Everyone can play a part in ensuring norms and standards are put in place by governments, cities, towns, panchayats, businesses and the finance sector to eliminate unnecessary plastics. They must also put in place legislation that incentivise reduction in plastic consumption, encourage plastic reuse, invest in recycling, commit to partnerships that tackle plastic pollution and ensure the ban on the 21 items of single-use plastic is implemented.

Working to move from a linear plastics economy to a circular approach to eliminate, innovate and circulate existing plastics is a tangible way forward but requires our collective participation.

The good news is that countries across the globe, including India, joined hands at the 2022 UN Environment Assembly and have come up with a resolution to end plastic pollution.
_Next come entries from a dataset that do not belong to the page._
(* ===== verification/RdmaSpec.v ===== *)
(** The RDMA backend keeps the laws of the interface. *)
From stdpp Require Import strings gmap.
From S2P Require Import Prelude Prog Sys RdmaCommon Oob OobSpec RdmaOps RdmaRes.
From S2P Require Import VerbsConnect VerbsSpec CmConnect CmSpec Transport TransportSpec TcpSpec RdmaBackend.

Module RdmaSpec.
Import Rdma.

(** * What a transport owns *)

(** The resources behind a handle: the region object and the region. *)
Definition handle_res (m : gmap Z rai_mr) (pd : Z) (h : BufferHandle) : ledger :=
  match m !! priv h with
  | Some mr => mr_res pd mr ++ [mkRes (RObj, priv h) []]
  | None => []
  end.
Definition regs (m : gmap Z rai_mr) (pd : Z) (hs : list BufferHandle) : ledger := concat (handle_res m pd <$> hs).
Definition handle_ok (m : gmap Z rai_mr) (h : BufferHandle) : Prop :=
  priv h ≠ 0 ∧ ∃ r, m !! priv h = Some (mkRaiMr (Some r) (addr h) (size h) 0).
Definition conn_res (c1 c2 : Z) (t : RdmaTransport) : ledger :=
  cm_res c1 c2 (qp_ t) ++ opt_fd_res (Some (mr_listen_fd_ t)).
Definition phase_ok (ph : phase) (t : RdmaTransport) (hs : list BufferHandle) : Prop :=
  match ph with
  | Idle => qp_ t = rai_qp0 ∧ mr_listen_fd_ t < 0 ∧ hs = []
  | Listening => cm_complete (qp_ t) ∧ is_server_ t = true ∧ 0 ≤ mr_listen_fd_ t
  | Connected => cm_complete (qp_ t) ∧ (is_server_ t = true → 0 ≤ mr_listen_fd_ t)
  end.
Definition owns (ph : phase) (t : RdmaTransport) (hs : list BufferHandle) (l : ledger) : Prop :=
  (∃ c1 c2, l = regs (mrs t) (qp_pd (qp_ t)) hs ++ conn_res c1 c2 t) ∧
  NoDup (priv <$> hs) ∧ Forall (handle_ok (mrs t)) hs ∧ phase_ok ph t hs.
Abbreviation holds := (holds_by owns).

(** The kinds the parents of these resources have. *)
Definition base_kind (k : kind) : Prop := k = RId ∨ k = RPd ∨ k = RCq ∨ k = RCtx ∨ k = REc ∨ k = RMem.
Definition based (l : ledger) : Prop := Forall (fun r => Forall (fun k => base_kind k.1) (r_parents r)) l.
Lemma based_unreferred k l : based l → ¬ base_kind k.1 → unreferred k l.
Proof.
  intros Hl Hk. eapply Forall_impl; [exact Hl|]. cbn. intros r Hr Hin. rewrite Forall_forall in Hr. by apply Hk, Hr.
Qed.
Lemma based_app l l' : based (l ++ l') ↔ based l ∧ based l'.
Proof. apply Forall_app. Qed.
Lemma based_ptr k ps p : Forall (fun k => base_kind k.1) ps → based (ptr_res k ps p).
Proof. intros Hps. unfold ptr_res. case_bool_decide; [by apply Forall_singleton|constructor]. Qed.
Ltac based_tac := repeat (apply Forall_cons; split); try apply Forall_nil; try done; unfold base_kind; cbn; auto 10.
Lemma based_conn c1 c2 t : based (conn_res c1 c2 t).
Proof.
  unfold conn_res, cm_res. rewrite !based_app. split_and!; try (apply based_ptr; based_tac).
  cbn [opt_fd_res]. case_match; based_tac.
Qed.
Lemma based_mr pd mr : based (mr_res pd mr).
Proof.
  unfold mr_res. apply based_app. split; [destruct (mr_mr mr)|case_bool_decide]; based_tac.
Qed.
Lemma based_regs m pd hs : based (regs m pd hs).
Proof.
  unfold regs. induction hs as [|h hs IH]; [constructor|]. cbn. apply based_app. split; [|done].
  unfold handle_res. destruct (m !! priv h); [|constructor]. apply based_app. split; [apply based_mr|based_tac].
Qed.
(** One call: a prefix of the request goes out, part of a reply comes in; with
    0 all of both, and the result is the reply. *)
Definition call_end (c : kv_call) (s : endp) (rc z : Z) (s' : endp) : Prop :=
  ∃ k d, eput s' = eput s ++ take k (encode_request (request_of c)) ∧ egot s' = egot s ++ d ∧
    (rc = 0 ∧ eput s' = eput s ++ encode_request (request_of c) ∧ length d = 4%nat ∧ z = int_val d ∨ rc = -1).
Lemma load_request m a q : load (store (store m a (int_bytes q.1)) (a + 4) (int_bytes q.2)) a sizeof_msg = encode_request q.
Proof.
  unfold encode_request. change sizeof_msg with (4 + 4). rewrite load_app by lia. f_equal.
  - rewrite load_store_other by lia. exact (load_store m a (int_bytes q.1)).
  - exact (load_store (store m a (int_bytes q.1)) (a + 4) (int_bytes q.2)).
Qed.
(** Sending a request and waiting for the reply, common to both calls. *)
Lemma roundtrip_wp {A} (c : kv_call) (f : Z → sysM (option A)) (e : A) (Q : option A → endp → Prop) s :
  (∀ d s', call_end c s 0 (int_val d) s' → load (emem s') (addr (sb_h sb)) 4 = d →
     wp endp_env (f (int_val d)) Q s') →
  (∀ s', call_end c s (-1) 0 s' → Q (Some e) s') →
  wp endp_env
    (store_int (addr (sb_h sb)) (request_of c).1 ;;
     store_int (addr (sb_h sb) + 4) (request_of c).2 ;;
     failed <~ paired pf t (t_send_async t (Some (sb_h sb)) sizeof_msg 0 0) ;;
     if (failed : bool) then Ret (Some e) else
     failed <~ paired pf t (t_recv_async t (Some (sb_h sb)) sizeof_int 0 0) ;;
     if (failed : bool) then Ret (Some e) else
     z <- load_int (addr (sb_h sb)) ;; f z) Q s.
Proof.
  intros Hok Herr. apply store_int_wp. apply store_int_wp. cbn [emem egot eput].
  eapply wp_bind_2; [by apply paired_send|].
  intros r s1 (b & rc & -> & (_ & Hg & (k & Hk) & Hrc) & Hb). cbn [emem egot eput] in *. rewrite load_request in *.
  destruct b.
  { apply Herr. exists k, []. rewrite app_nil_r. split_and!; try done. by right. }
  specialize (Hb eq_refl). destruct Hrc as [[_ Hput]| ->]; [|lia].
  eapply wp_bind_2; [by apply paired_recv|].
  intros r s2 (b & rc2 & d & -> & (Hg2 & Hp2 & Hm2 & Hl2 & Hrc2) & Hb2). destruct b.
  { apply Herr. exists k, d. rewrite Hp2, Hg2, Hg. split_and!; try done. by right. }
  specialize (Hb2 eq_refl). assert (Hd : Z.of_nat (length d) = 4) by (destruct Hrc2 as [[_ ?]| ->]; [done|lia]).
  pose proof (load_received (emem s1) (emem s2) _ d 0 4 Hm2 ltac:(lia) ltac:(lia) ltac:(lia)) as H0.
  rewrite Z.add_0_r, drop_0, take_ge in H0 by lia. apply load_int_wp. rewrite H0. apply Hok; [|done].
  exists k, d. rewrite Hp2, Hg2, Hg. split_and!; try done. left. split_and!; try done. lia.
Qed.
Lemma kv_alloc_endp s :
  wp endp_env (Client.kv_alloc pf (-1) t sb) (fun r s' => ∃ rc z, r = Some (rc, z) ∧ call_end CAlloc s rc z s') s.
Proof.
  apply (roundtrip_wp CAlloc (fun z => Ret (Some (0, z))) (-1, -1)).
  - intros d s' Hc _. by exists 0, (int_val d).
  - intros s' (k & d & Hp & Hg & _). exists (-1), (-1). split; [done|]. exists k, d. auto.
Qed.
Lemma kv_free_endp i s :
  wp endp_env (Client.kv_free pf i t sb) (fun r s' => ∃ rc, r = Some rc ∧ call_end (CFree i) s rc 0 s') s.
Proof.
  apply (roundtrip_wp (CFree i) (fun z => if bool_decide (z ≠ 0) then Ret (Some (-1)) else Ret (Some 0)) (-1)).
  - intros d s' (k & d' & Hp & Hg & [(_ & Hput & Hd & Hz)|]) _; [|done]. case_bool_decide as Hb; cbn.
    + exists (-1). split; [done|]. exists k, d'. auto.
    + exists 0. split; [done|]. exists k, d'. split_and!; try done. left. split_and!; try done. lia.
  - intros s' (k & d & Hp & Hg & _). exists (-1). split; [done|]. exists k, d. auto.
Qed.
(* ===== verification/KvPool.v ===== *)
(** The slot pool as an allocator: who holds what, and when it can go wrong. *)
From stdpp Require Import strings.
From S2P Require Import Prelude Prog Sys Endpoint Transport TcpBackend TcpSpec KvCache KvSpec.

(** The slots free and the slots held by clients are together all the slots,
    each once. *)
Definition partition (pool : KVPool) (held : list Z) : Prop := free_list pool ++ held ≡ₚ seqZ 0 (num_slots pool).
(** What a client holds after a call answered [z]. *)
Definition holding (c : kv_call) (z : Z) (held : list Z) : list Z :=
  match c with
  | CAlloc => if z <? 0 then held else z :: held
  | CFree i => filter (fun j => j ≠ i) held
  end.
(** The contract of each answer, and the discipline asked of clients: to free
    only what they hold. *)
Definition granted (c : kv_call) (z n : Z) (held : list Z) : Prop :=
  match c with
  | CAlloc => z = -1 ∧ Z.of_nat (length held) = n ∨ 0 ≤ z < n ∧ z ∉ held
  | CFree _ => z = 0
  end.
Definition disciplined (c : kv_call) (held : list Z) : Prop :=
  match c with CAlloc => True | CFree i => i ∈ held end.

Lemma partition_NoDup pool held : partition pool held → NoDup (free_list pool ++ held).
Proof. intros ->. apply NoDup_seqZ. Qed.
Lemma partition_range pool held i : partition pool held → i ∈ free_list pool ++ held → 0 ≤ i < num_slots pool.
Proof. intros -> Hi%elem_of_seqZ. lia. Qed.
Lemma last_split (l : list Z) x : last l = Some x → l = take (length l - 1) l ++ [x].
Proof.
  intros Hl. apply last_Some in Hl as [l' ->]. rewrite length_app, take_app_le, take_ge by (cbn; lia). done.
Qed.
Lemma filter_not_in (l : list Z) i : i ∉ l → filter (fun j => j ≠ i) l = l.
Proof.
  induction l as [|j l IH]; [done|]. rewrite not_elem_of_cons. intros [Hj Hl].
  rewrite filter_cons_True by congruence. by rewrite IH.
Qed.
(** One request of a disciplined client is answered, as granted, and keeps the
    partition. *)
Lemma answer_step c pool held :
  partition pool held → disciplined c held → 0 ≤ num_slots pool →
  ∃ z pool', answer (request_of c) pool = Some (z, pool') ∧ num_slots pool' = num_slots pool ∧
    granted c z (num_slots pool) held ∧ partition pool' (holding c z held).
Proof.
  intros Hp Hd Hn. destruct c as [|i]; cbn.
  - unfold Server.pool_alloc. destruct (last (free_list pool)) as [x|] eqn:Hl.
    + pose proof (last_split _ _ Hl) as Hs. set (l := take _ _) in *.
      assert (Hx : 0 ≤ x < num_slots pool).
      { apply (partition_range pool held); [done|]. rewrite Hs, !elem_of_app. left. right. by left. }
      eexists x, _. split; [done|]. split; [done|]. split.
      * right. split; [done|]. intros Hin. apply partition_NoDup in Hp. rewrite Hs in Hp.
        apply NoDup_app in Hp as (_ & Hdis & _). apply (Hdis x); [|done]. rewrite elem_of_app. right. by left.
      * rewrite (proj2 (Z.ltb_ge x 0)) by lia. unfold partition in *. cbn [free_list set_free_list num_slots].
        rewrite <- Hp, Hs at 1. subst l. solve_Permutation.
    + apply last_None in Hl. eexists (-1), _. split; [done|]. split; [done|]. unfold partition in *.
      rewrite Hl in Hp |- *. split; [|done]. left. split; [done|]. cbn [app] in Hp. rewrite Hp, length_seqZ. lia.
  - assert (Hi : 0 ≤ i < num_slots pool).
    { apply (partition_range pool held); [done|]. rewrite elem_of_app. by right. }
    rewrite (proj2 (Z.ltb_ge i 0)), (proj2 (Z.leb_gt _ i)) by lia. eexists 0, _. split; [done|]. split; [done|].
    split; [done|]. unfold partition in *. cbn [free_list Server.pool_free set_free_list num_slots]. rewrite <- Hp.
    pose proof (partition_NoDup _ _ Hp) as Hnd. apply NoDup_app in Hnd as (_ & _ & Hnd). cbn in Hd.
    apply list_elem_of_split in Hd as (h1 & h2 & ->). apply NoDup_app in Hnd as (_ & Hd1 & [Hd2 _]%NoDup_cons).
    rewrite filter_app, filter_cons_False by tauto. rewrite !filter_not_in; [solve_Permutation|done|].
    intros Hin. apply (Hd1 i Hin). by left.
Qed.

(** A whole session of a disciplined client. *)
Fixpoint session (cs : list kv_call) (zs : list Z) (n : Z) (held : list Z) : Prop :=
  match cs, zs with
  | [], [] => True
  | c :: cs, z :: zs => granted c z n held ∧ session cs zs n (holding c z held)
  | _, _ => False
  end.
Fixpoint holds_after (cs : list kv_call) (zs held : list Z) : list Z :=
  match cs, zs with c :: cs, z :: zs => holds_after cs zs (holding c z held) | _, _ => held end.
Fixpoint all_disciplined (cs : list kv_call) (pool : KVPool) (held : list Z) : Prop :=
  match cs with
  | [] => True
  | c :: cs => disciplined c held ∧
               match answer (request_of c) pool with
               | Some (z, pool) => all_disciplined cs pool (holding c z held)
               | None => True
               end
  end.

(** C23. The server's pool is an allocator: for a client that frees only what it
    holds, every request is answered; an allocation is -1 exactly when every slot
    is held and otherwise a slot in range that nobody holds; and the free slots
    and the held ones stay a partition of all slots. *)
Theorem slots_partition (cs : list kv_call) (pool : KVPool) (held : list Z) :
  partition pool held → 0 ≤ num_slots pool → all_disciplined cs pool held →
  let '(zs, pool') := answers (request_of <$> cs) pool in
  session cs zs (num_slots pool) held ∧ partition pool' (holds_after cs zs held).
Proof.
  revert pool held. induction cs as [|c cs IH]; intros pool held Hp Hn; cbn [all_disciplined fmap list_fmap answers]; [done|].
  intros [Hd Hcs]. destruct (answer_step c pool held Hp Hd Hn) as (z & pool1 & Ha & Hn1 & Hg & Hp1).
  rewrite Ha in *. specialize (IH pool1 _ Hp1 ltac:(lia) Hcs). rewrite Hn1 in IH.
  destruct (answers (request_of <$> cs) pool1) as [zs pool2]. cbn. tauto.
Qed.

(** Nothing checks that a freed slot was allocated: a client that frees a
    slot twice is then given the same slot twice, from any pool, and the free
    list holds it twice in between. *)
Theorem double_free_aliases (pool : KVPool) (i : Z) :
  0 ≤ i < num_slots pool →
  (answers (request_of <$> [CFree i; CFree i; CAlloc; CAlloc]) pool).1 = [0; 0; i; i] ∧
  ¬ ∃ held, partition (answers (request_of <$> [CFree i; CFree i]) pool).2 held.
Proof.
  intros Hi.
  assert (Hf : ∀ p, num_slots p = num_slots pool → answer (request_of (CFree i)) p = Some (0, Server.pool_free i p)).
  { intros p Hp. cbn. by rewrite Hp, (proj2 (Z.ltb_ge i 0)), (proj2 (Z.leb_gt _ i)) by lia. }
  assert (Ha : ∀ p l, free_list p = l ++ [i] → answer (request_of CAlloc) p = Some (i, set_free_list l p)).
  { intros p l Hl. cbn. unfold Server.pool_alloc. rewrite Hl, last_snoc. do 3 f_equal.
    rewrite length_app, take_app_le, take_ge by (cbn; lia). done. }
  split.
  - cbn [fmap list_fmap answers]. rewrite !Hf by done. rewrite (Ha _ (free_list pool ++ [i])) by done.
    rewrite (Ha _ (free_list pool)) by done. done.
  - cbn [fmap list_fmap answers]. rewrite !Hf by done. intros (held & Hp%partition_NoDup). cbn in Hp.
    rewrite <- !app_assoc in Hp. apply NoDup_app in Hp as (_ & _ & Hp). cbn in Hp.
    apply NoDup_cons in Hp as [Hn _]. apply Hn. by left.
Qed.

(** * Witnesses *)

Definition demo_pool : KVPool := mkPool 4096 128 64 2 [0; 1].
Lemma slots_partition_witness :
  let '(zs, pool') := answers (request_of <$> [CAlloc; CAlloc; CAlloc; CFree 1; CAlloc]) demo_pool in
  session [CAlloc; CAlloc; CAlloc; CFree 1; CAlloc] zs 2 [] ∧ partition pool' [1; 0].
Proof.
  refine (slots_partition [CAlloc; CAlloc; CAlloc; CFree 1; CAlloc] demo_pool [] _ _ _).
  - unfold partition. reflexivity.
  - discriminate.
  - repeat split. right. left.
Defined.
Lemma double_free_aliases_witness :
  (answers (request_of <$> [CFree 1; CFree 1; CAlloc; CAlloc]) demo_pool).1 = [0; 0; 1; 1].
Proof. apply (double_free_aliases demo_pool 1). split; [discriminate|reflexivity]. Defined.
In addition, over 100 countries have adopted legislation on plastic bags, and many have introduced rules on single-use plastics more generally. New regulations include bans on the use of specific products such as straws, packaging materials such as polystyrene. Some countries have opted for taxes or waste-disposal fees on single-use plastics, introduced extended producer responsibility requirements, recycling targets, or bans on plastic waste imports.

But all of these measures will be incomplete if ‘we’, the citizens, don’t adopt a low resource-intensive lifestyle. It is important to remind ourselves that concepts of refuse and reduce precede reuse, recycle and repair. And the best place to start at is in our own lives. Our homes, our celebrations, our travel, our work can all become ‘Single-use Plastic Free’ and we can together ‘Beat Plastic Pollution’.

Dia Mirza is an actor and climate advocate.